This story, to my mind, expresses exactly the relation existing between anyone who wants to write truthfully and the apparatus of culture, money and education which our society has to offer. The rye bread and the water are the stuff that poems are made of; and the poet needs also the blessing of his mother, the earth, from whom he came and to whom he will go back.

I remember walking down a Wellington street with a young Maori who was bent double with the effort to reconcile the view of life he had obtained from his own tribe and that which our pakeha society held out to him. ‘I think it is the Temptation in the Wilderness,’ he said at last. Perhaps he was thinking of the technological assets of the modern world, the conversion of stones to bread; perhaps he was thinking of the temptation to personal power, the view of the cities of the world seen from the top of the mountain; but either way, he felt there was a price to be paid, the loss of some primitive order of love and justice in which the face of one’s neighbour was what mattered most. And the price seemed to him exorbitant, the loss of God’s light in his heart. Also, with the price not yet paid, he was able to make action songs for the group which he happened to be a leader of, as naturally as a duck skids down on the water.

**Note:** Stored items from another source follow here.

(** * How the calendar of the package file fails *)

(** X22. How [load_calendar] of the package file fails on a request that
    names countries: no check of the request precedes the work.  A country
    without a row in the table raises KeyError at the selection of the
    columns; countries of the table of which one is named twice raise
    ValueError at the assignment of the filled flags; and distinct countries
    of the table on a range whose start is after its end raise the IndexError
    of the labeler on the empty column of the first country. *)
Theorem package_calendar_failures (holidays : list holiday) date_from date_to
    (cs : list string) (long_holidays : Z) :
  cs ≠ [] →
  (¬ Forall (λ c, c ∈ country_code <$> holidays) cs →
     Package.load_calendar holidays date_from date_to (Some cs) long_holidays
     = Raised KeyError)
  ∧ (Forall (λ c, c ∈ country_code <$> holidays) cs → ¬ NoDup cs →
       Package.load_calendar holidays date_from date_to (Some cs) long_holidays
       = Raised ValueError)
  ∧ (Forall (λ c, c ∈ country_code <$> holidays) cs → NoDup cs →
       date_to < date_from →
       Package.load_calendar holidays date_from date_to (Some cs) long_holidays
       = Raised IndexError).
Proof.
  intros Hne.
  assert (Hcs : countries_or_all holidays (Some cs) = cs) by (by destruct cs).
  assert (Hcols : Forall (λ c, c ∈ country_code <$> holidays) cs
                  ↔ Forall (λ c, c ∈ pivot_columns holidays) (requested (Some cs))).
  { rewrite requested_Some by done. apply Forall_proper; [|done].
    intros c. by rewrite elem_of_pivot_columns. }
  rewrite package_load_calendar_eq by (by rewrite Hcs). rewrite Hcs.
  unfold build_calendar. split; [|split].
  - intros Hin. rewrite Hcols in Hin. by rewrite dense_calendar_KeyError.
  - intros Hin Hnd. rewrite Hcols in Hin.
    rewrite dense_calendar_ValueError; [done|done|]. by rewrite requested_Some.
  - intros Hin Hnd Hrange. rewrite Hcols in Hin.
    rewrite dense_calendar_rows, bind_Returned by (done || by rewrite requested_Some).
    rewrite date_range_empty by done. rewrite requested_Some by done.
    destruct cs as [|c cs]; [done|]. reflexivity.
Qed.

Like most pakeha New Zealanders I had no access to Maori poetry at the time of my growing up, except for an occasional very bad translation. And I knew nothing of the spadework which was being done by Mason, Fairburn, Curnow, Glover or Brasch. On the other hand, my father, a New Zealand farmer of Scottish descent, had his head full of Burns, Byron, Blake, Shelley and Thomas Hood. With no secondary-school education to fuddle his brains, he tried to write in the manner of the poets he most admired. These lines of his, put into the mouths of the spirits present at the creation of the world, were very likely modelled on the choruses of ‘Prometheus Unbound’:

In the elemental chaos
When the worlds were in the making,
None could rule nor disobey us,
We were there in all partaking,
And we caught the rhythmic motion
Of the orbs that roll and swing
In the vast ethereal ocean
Deep beyond all fathoming.

And our music rolled over the waters before
Their free swelling billows were barred by a shore,
And we sang as we saw the Earth leap from the main
And the plan of Creation before us made plain.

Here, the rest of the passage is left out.